EXERCISE INSTRUCTIONS -> Check each line of the data, and copy those where "holds" appears.

LISTED RECORDS below:

(* ===== verification/PollSet.v ===== *)
(** * Sets of outstanding polls

    Models [avalanchego/snow/consensus/snowman/poll/set.go] over the interfaces of
    [interfaces.go]: polls are registered under a request identifier, fed with
    votes, and their results are handed out in the order of registration.  The
    polls are reached through pointers that the linked hashmap holds. *)

From S2P Require Import Prelude Monads OrderedMap LinkedList LinkedHashmap.

Module PollSet.

(** [Poll] and [Factory]. [Finished] may record that the poll has finished. *)
Class Poll (P Validators NodeID Vote Result : Type) := {
  poll_New : Validators -> P;
  poll_Vote : NodeID -> Vote -> P -> P;
  poll_Drop : NodeID -> P -> P;
  poll_Finished : P -> P * bool;
  poll_Result : P -> Result;
}.

Abbreviation ref := positive.

Inductive SetErr (E : Type) := Panic | OutOfFuel | ErrMap (e : E).
Arguments Panic {E}.
Arguments OutOfFuel {E}.
Arguments ErrMap {E} e.

Section set.
Context {St E It P Validators NodeID Vote Result : Type}.
Context `{HPoll : !Poll P Validators NodeID Vote Result}.
Context `{HO : !OrderedMap St E Z ref It, HL : !OrderedMapLaws St E Z ref It}.

Record set := mkSet {
  polls : St;
  store : gmap ref P;
}.

Abbreviation SM := (M set (SetErr E)).

Definition on_polls {A} (m : M St E A) : SM A := fun s =>
  let '(p, r) := m (polls s) in
  (mkSet p (store s), match r with Ok a => Ok a | Err e => Err (ErrMap e) end).

(** [NewSet] with the new hashmap [polls0]; the metrics are not modelled. *)
Definition NewSet (polls0 : St) : set := mkSet polls0 ∅.

Definition deref (x : ref) : SM P := s ← get; must Panic (store s !! x).
Definition assign (x : ref) (p : P) : SM unit :=
  modify (fun s => mkSet (polls s) (<[x := p]> (store s))).

Definition Add (requestID : Z) (vdrs : Validators) : SM bool :=
  o ← on_polls (om_Get requestID);
  match o with
  | Some _ => mret false
  | None =>
      s ← get;
      let x := fresh (dom (store s)) in
      assign x (poll_New vdrs);;
      on_polls (om_Put requestID x);;
      mret true
  end.

(** [p.Finished()] *)
Definition finished (x : ref) : SM bool :=
  p ← deref x;
  let '(p, b) := poll_Finished p in
  assign x p;;
  mret b.

Definition process_step (acc : It * list Result) : SM ((It * list Result) + list Result) :=
  let '(iter, results) := acc in
  r ← on_polls (om_Next iter);
  let '(more, iter) := r in
  if (more : bool) then
    b ← finished (om_Value iter);
    if (b : bool) then
      p ← deref (om_Value iter);
      on_polls (om_Delete (om_Key iter));;
      mret (inl (iter, results ++ [poll_Result p]))
    else mret (inr results)
  else mret (inr results).

(** At most one iteration for each poll and one for the end. *)
Definition processFinishedPolls : SM (list Result) :=
  n ← on_polls om_Len;
  loop OutOfFuel (S (S (Z.to_nat n))) process_step (om_NewIterator, []).

(** [Vote] and [Drop] differ in what they do to the poll. *)
Definition respond (f : P -> P) (requestID : Z) : SM (list Result) :=
  o ← on_polls (om_Get requestID);
  match o with
  | None => mret []
  | Some x =>
      p ← deref x;
      assign x (f p);;
      b ← finished x;
      if (b : bool) then processFinishedPolls else mret []
  end.

Definition Vote_ (requestID : Z) (vdr : NodeID) (vote : Vote) : SM (list Result) :=
  respond (poll_Vote vdr vote) requestID.

Definition Drop (requestID : Z) (vdr : NodeID) : SM (list Result) :=
  respond (poll_Drop vdr) requestID.

Definition Len : SM Z := on_polls om_Len.
(** *** The traversal reaches every vertex *)
Lemma fo_height votes g a : forest votes g ->
  (forall x, x ∈ dom (Bag.counts votes) -> (height x < fuel)%nat) ->
  a ∈ dom (vertices g) -> (height a < fuel)%nat.
Proof.
  intros Hg Hf Ha. apply (fo_dom _ _ Hg) in Ha as (x & Hx & Ha). apply chain_height in Ha.
  specialize (Hf x Hx). lia.
Qed.

(** The vertices in the order of the traversal. *)
Fixpoint preorder (g : voteGraph) (depth : nat) (v : ID) : list ID :=
  match depth with
  | O => []
  | S depth => v :: (descendants_of g v ≫= preorder g depth)
  end.

Lemma vertex_traverse_preorder votes g {A} (f : A -> ID -> A) (f' : A -> ID -> result PollErr A) depth acc v :
  forest votes g -> (forall x, x ∈ dom (Bag.counts votes) -> (height x < fuel)%nat) ->
  (forall acc v, v ∈ dom (vertices g) -> f' acc v = Ok (f acc v)) ->
  v ∈ dom (vertices g) -> (fuel <= depth + height v)%nat ->
  vertex_traverse g f' depth acc v = Ok (foldl f acc (preorder g depth v)).
Proof.
  intros Hg Hfu Hf. revert acc v. induction depth as [|depth IH]; intros acc v Hv Hd.
  { pose proof (fo_height _ _ _ Hg Hfu Hv). lia. }
  cbn [vertex_traverse preorder]. rewrite Hf by done. cbn.
  rewrite (foldR_Ok _ (fun acc c => foldl f acc (preorder g depth c))).
  - f_equal. generalize (f acc v). generalize (descendants_of g v). intros l.
    induction l as [|c l IHl]; intros a; cbn; [done|]. by rewrite foldl_app, <- IHl.
  - intros acc' c Hc. apply (fo_child _ _ Hg) in Hc as (_ & Hc & Hp). apply IH; [done|].
    apply GetParent_height in Hp. lia.
Qed.
(* ===== verification/EarlyTermSnowman.v ===== *)
(** * Early termination over the block tree of consensus

    The early-termination polls ask consensus for the parents of blocks
    ([Topological.GetParent]).  The block tree that [Topological] keeps meets what
    [VoteGraph] and [EarlyTerm] assume of it: parents are lower than their
    children, by the heights of the blocks. *)

From S2P Require Import Prelude Monads MapOrder Bits Bag Snowball Consensus Topological SnowmanWf VoteGraph.

Module EarlyTermSnowman.
Import Bits.Bits Consensus.Consensus Topological.Topological SnowmanWf.SnowmanWf.

Section consensus.
Context {T E : Type} `{L : ConsensusLaws T} `{R : Runtime T}.
Context (ts : Topological T) (W : WF ts).

(** The parent of the last accepted block is not processing. *)
Context (Hroot : forall n b, blocks ts !! lastAcceptedID ts = Some n -> blk n = Some b -> blocks ts !! Parent b = None).

#[local] Instance consensus_traversal : VoteGraph.BlockTraversal ID := GetParent ts.

Definition tree_height (x : ID) : nat :=
  match blocks ts !! x with
  | Some _ => S (Z.to_nat (height ts x - lastAcceptedHeight ts))
  | None => O
  end.

#[local] Instance consensus_heights : VoteGraph.Heights ID.
Proof.
  refine {| VoteGraph.height := tree_height |}.
  intros x p. unfold VoteGraph.GetParent, consensus_traversal, GetParent, tree_height.
  destruct (blocks ts !! x) as [n|] eqn:Hn; [|done]. destruct (blk n) as [b|] eqn:Hb; [|done]. intros [= <-].
  destruct (decide (x = lastAcceptedID ts)) as [->|Hx].
  - rewrite (Hroot n b Hn Hb). lia.
  - destruct (wf_blk ts W x n Hn Hx) as (b' & Hb' & _ & [np Hp] & Hh & Hl).
    rewrite Hb in Hb'. injection Hb' as <-. rewrite Hp.
    assert (height ts x = Height b) as -> by (unfold height; by rewrite Hn, Hb).
    destruct (decide (Parent b = lastAcceptedID ts)) as [Heq|Hne].
    + rewrite Heq in *. rewrite (wf_height_root ts W) in *. lia.
    + pose proof (wf_height ts (Parent b) W Hne ltac:(by eexists)). lia.
Defined.
End consensus.
End EarlyTermSnowman.
(* ===== verification/Validators.v ===== *)
(** * Validator sets

    Models [avalanchego/snow/validators/set.go] and [manager.go]: the validators
    of a subnet, kept in a map and, for the sampler, in two slices, with the
    notices to the registered listeners; and the manager that holds the set of
    each subnet.  The map and the slice hold the same pointers, so the validators
    live in an explicit store.  The sampler is an interface of the program
    ([utils/sampler]) and a class here.  The locks make each method one step. *)

From S2P Require Import Prelude Monads SafeMath MapOrder.

Module Validators.

Section set.
Context {NodeID SubnetID PublicKey TxID Listener Sampler : Type}.
Context `{Countable SubnetID, Countable NodeID, EqDecision Listener}.

Abbreviation ref := positive.

Record Validator := mkValidator {
  NodeID_ : NodeID;
  PublicKey_ : PublicKey;
  TxID_ : TxID;
  Weight : Z;
  index : nat;
}.

(** The calls of a listener; those to a manager's listener name the subnet. *)
Inductive Event :=
  | OnValidatorAdded (nodeID : NodeID) (pk : PublicKey) (txID : TxID) (weight : Z)
  | OnValidatorRemoved (nodeID : NodeID) (weight : Z)
  | OnValidatorWeightChanged (nodeID : NodeID) (oldWeight newWeight : Z).

Inductive Notice :=
  | ManagerNotice (l : Listener) (subnetID : SubnetID) (e : Event)
  | SetNotice (l : Listener) (e : Event).

(** [WeightedWithoutReplacement]: [None] is an error of the initialisation. *)
Class WeightedWithoutReplacement := {
  InitializeWithAdjustedWeights : list Z -> Sampler -> option Sampler;
  SampleIndices : nat -> Sampler -> Sampler * option (list nat);
  NewSampler : Sampler;
}.

Inductive VdrErr :=
  | errDuplicateValidator
  | errMissingValidator
  | errInsufficientWeight
  | ErrMath (e : SafeMath.MathError)
  | ErrSampler
  | ErrZeroWeight
  | ErrMissingValidators
  | Panic.

Record vdrSet := mkSet {
  subnetID : SubnetID;
  heap : gmap ref Validator;
  vdrs : gmap NodeID ref;
  vdrSlice : list ref;
  weights : list Z;
  totalWeight : Z;
  samplerInitialized : bool;
  sampler : Sampler;
  managerCallbackListeners : list Listener;
  setCallbackListeners : list Listener;
}.
Lemma VerifySpendUTXOs_ok tx utxos ins outs creds up up' : VerifySpendUTXOs tx utxos ins outs creds up = (up', Ok tt) <->
  length ins = length creds /\ length ins = length utxos /\ Forall (fun c => Cred_Verify c = Ok tt) creds /\
  exists fi fo uc lc lp, mapM (consume tx) (zip ins (zip utxos creds)) = Ok fi /\ mapM produce outs = Ok fo /\
    foldR add_flow (∅, ∅) fi = Ok (uc, lc) /\ foldR add_flow (up, ∅) fo = Ok (up', lp) /\
    exists uc', cover_all lp lc uc = Ok uc' /\ check_unlocked up' uc' = Ok tt.
Proof.
  unfold VerifySpendUTXOs. case_bool_decide as Hl1; [|split; [done|by intros (? & _)]].
  case_bool_decide as Hl2; [|split; [done|by intros (_ & ? & _)]]. cbn [negb].
  assert (forall (l : list (Cred Sig)), foldR (fun _ cred => Cred_Verify cred) tt l = Ok tt <-> Forall (fun c => Cred_Verify c = Ok tt) l) as Hc.
  { induction l as [|c l IH]; [split; [constructor|done]|]. cbn. rewrite Forall_cons, <- IH.
    destruct (Cred_Verify c) as [[]|e]; cbn; [tauto|]. split; [done|by intros [? _]]. }
  specialize (Hc creds). unfold mbind, M_bind, lift, get.
  destruct (foldR (fun _ cred => Cred_Verify cred) tt creds) as [[]|e].
  2:{ split; [done|]. intros (_ & _ & Hf & _). apply Hc in Hf. done. }
  destruct (foldR (consume_step tx) (∅, ∅) (zip ins (zip utxos creds))) as [[uc lc]|e] eqn:Hcons.
  2:{ split; [done|]. intros (_ & _ & _ & fi & fo & uc & lc & lp & Hfi & _ & Hm & _).
      assert (foldR (consume_step tx) (∅, ∅) (zip ins (zip utxos creds)) = Ok (uc, lc)) by (apply consume_loop; by exists fi). congruence. }
  destruct (foldM produce_step outs ∅ up) as [up1 [lp|e]] eqn:Hprod.
  2:{ split; [done|]. intros (_ & _ & _ & fi & fo & uc' & lc' & lp & _ & Hfo & _ & Hm & _).
      assert (foldM produce_step outs ∅ up = (up', Ok lp)) by (apply produce_loop; by exists fo). congruence. }
  cbn [fst snd]. apply consume_loop in Hcons as (fi & Hfi & Hci). apply produce_loop in Hprod as (fo & Hfo & Hpo). split.
  - intros Hrun. split; [done|]. split; [done|]. split; [by apply Hc|]. exists fi, fo, uc, lc, lp.
    destruct (cover_all lp lc uc) as [uc'|e] eqn:Hcov; [|done]. injection Hrun as <- Hch. split_and!; [done..|]. exists uc'. done.
  - intros (_ & _ & _ & fi' & fo' & uc1 & lc1 & lp1 & Hfi' & Hfo' & Hci' & Hpo' & uc' & Hcov & Hch).
    assert (fi' = fi) as -> by congruence. assert (fo' = fo) as -> by congruence.
    assert ((uc1, lc1) = (uc, lc)) as [= -> ->] by congruence. assert ((up', lp1) = (up1, lp)) as [= -> ->] by congruence.
    rewrite Hcov. by rewrite Hch.
Qed.

Lemma tx_flows tx ins utxos outs creds up fi fo : wf_tx ins outs up ->
  mapM (consume tx) (zip ins (zip utxos creds)) = Ok fi -> mapM produce outs = Ok fo -> wf_flows fi /\ wf_flows fo.
Proof.
  intros (Hi & Ho & _) Hfi Hfo. split.
  - refine (mapM_flows _ (fun x => AmountIn (I_In x.1)) _ fi _ _ Hfi).
    + intros [i [u c]] k v Hc. by apply consume_ok in Hc as (_ & -> & _).
    + exact (zip_ins_forall (fun i => is_u64 (AmountIn (I_In i))) ins utxos creds Hi).
  - refine (mapM_flows _ (fun o => AmountOut (O_Out o)) _ fo _ Ho Hfo). intros o k v Hp. by apply produce_ok in Hp as (_ & -> & _).
Qed.
(** sampling a validator set ends and leaves the validators as they are; it
    returns the asked number of validators, none of them more often than its
    weight, which is scaled down only if the total weight exceeds 64 bits, and fails
    exactly if the scaled weights are not enough. *)
Theorem validator_sample_correct s m log k : vrep s m -> sampler_ok s -> Z.of_nat (size m) < 2 ^ 63 ->
  (Validators.total m <= MaxUint64 -> scale m = 1) /\
  exists s', vrep s' m /\ sampler_ok s' /\
    if Z.of_nat k <=? drawable m then
      exists l, Validators.sample k (s, log) = ((s', log), Ok l) /\ length l = k /\
        forall n, times_drawn n l <= default 0 (snd <$> m !! n) / scale m
    else Validators.sample k (s, log) = ((s', log), Err Validators.errInsufficientWeight).
Proof.
  intros Hr Hok Hsize. split; [intros Ht; unfold scale; by rewrite (proj2 (Z.leb_le _ _) Ht)|].
  destruct (sampler_initialized s m log Hr Hok Hsize) as (sm & Hready & Hinit).
  destruct (Sample_spec draws source_fair (adjusted (weights s)) sm k Hready) as (sm' & Hready' & Hs).
  exists (with_sampler s sm'). pose proof (vrep_sampler s m sm' Hr) as Hr'. split; [done|]. split; [by intros _|].
  rewrite (proj1 (weights_drawable s m Hr)) in Hs. unfold Validators.sample.
  rewrite (run_bind _ _ _ (s, log) s) by done. rewrite (run_bind _ _ _ _ _ Hinit).
  rewrite (run_bind _ _ _ (with_sampler s sm, log) (with_sampler s sm)) by done.
  cbn [Validators.SampleIndices the_sampler weighted_sampler Validators.sampler with_sampler samplerInitialized].
  destruct (Z.of_nat k <=? drawable m).
  - destruct Hs as (idx & Hs & Hlen & Hidx & Ho). rewrite Hs.
    exists (name_at (with_sampler s sm') <$> idx). split; [|split; [by rewrite length_fmap|]].
    + rewrite (run_bind _ _ _ (with_sampler s sm', log) tt) by done.
      unfold adjusted in Hidx. rewrite length_fmap in Hidx.
      etransitivity; [apply (name_loop (with_sampler s sm') log m idx 0 _ Hr'); [done|by rewrite length_replicate]|]. done.
    + intros n. unfold adjusted in Hidx. rewrite length_fmap in Hidx. by apply name_at_times.
  - rewrite Hs. by rewrite (run_bind _ _ _ (with_sampler s sm', log) tt).
Qed.
End sampling.

(** ** A concrete run *)
#[local] Instance the_counter : Validators.WeightedWithoutReplacement (Sampler := sampler Z) := weighted_sampler 1 7.

Abbreviation ZSet := (vdrSet (NodeID := nat) (SubnetID := nat) (PublicKey := nat) (TxID := nat) (Listener := nat) (Sampler := sampler Z)).

Lemma two_validators : exists s : ZSet, vrep s {[2%nat := (20%nat, 200%nat, 6); 1%nat := (10%nat, 100%nat, 5)]} /\ samplerInitialized s = false.
Proof.
  assert (vrep (Validators.newSet 0%nat [] : ZSet) (∅ : gmap nat (nat * nat * Z))) as Hr by apply Validators.newSet_rep.
  destruct (Validators.add_spec 1%nat 10%nat 100%nat 5 _ [] ∅ Hr ltac:(unfold is_uint; lia)) as ([s1 log1] & _ & Hr1 & _).
  destruct (Validators.add_spec 2%nat 20%nat 200%nat 6 s1 log1 _ Hr1 ltac:(unfold is_uint; lia)) as ([s2 log2] & _ & Hr2 & _ & _ & Hi).
  exists s2. split; [|exact Hi]. rewrite insert_empty in Hr2. exact Hr2.
Qed.

Lemma validator_sample_correct_witness : exists (s s' s'' : ZSet) l,
  Validators.sample 11 (s, []) = ((s', []), Ok l) /\ length l = 11%nat /\ times_drawn 2%nat l <= 6 /\
  Validators.sample 12 (s', []) = ((s'', []), Err Validators.errInsufficientWeight).
Proof.
  destruct two_validators as (s & Hr & Hi).
  assert (sampler_ok s) as Hok by (intros Hi'; congruence).
  destruct (validator_sample_correct 1 7 counter_fair s _ [] 11%nat Hr Hok ltac:(vm_compute; reflexivity)) as (_ & s' & Hr' & Hok' & l & Hl & Hlen & Ht).
  destruct (validator_sample_correct 1 7 counter_fair s' _ [] 12%nat Hr' Hok' ltac:(vm_compute; reflexivity)) as (_ & s'' & _ & _ & Hs).
  exists s, s', s'', l. split; [exact Hl|]. split; [exact Hlen|]. split; [|exact Hs].
  etransitivity; [exact (Ht 2%nat)|]. vm_compute. discriminate.
Defined.
End ValidatorSampling.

End of LISTED RECORDS.

ANSWER TO THIS PROBLEM ->
    polls are reached through pointers that the linked hashmap holds. *)
    notices to the registered listeners; and the manager that holds the set of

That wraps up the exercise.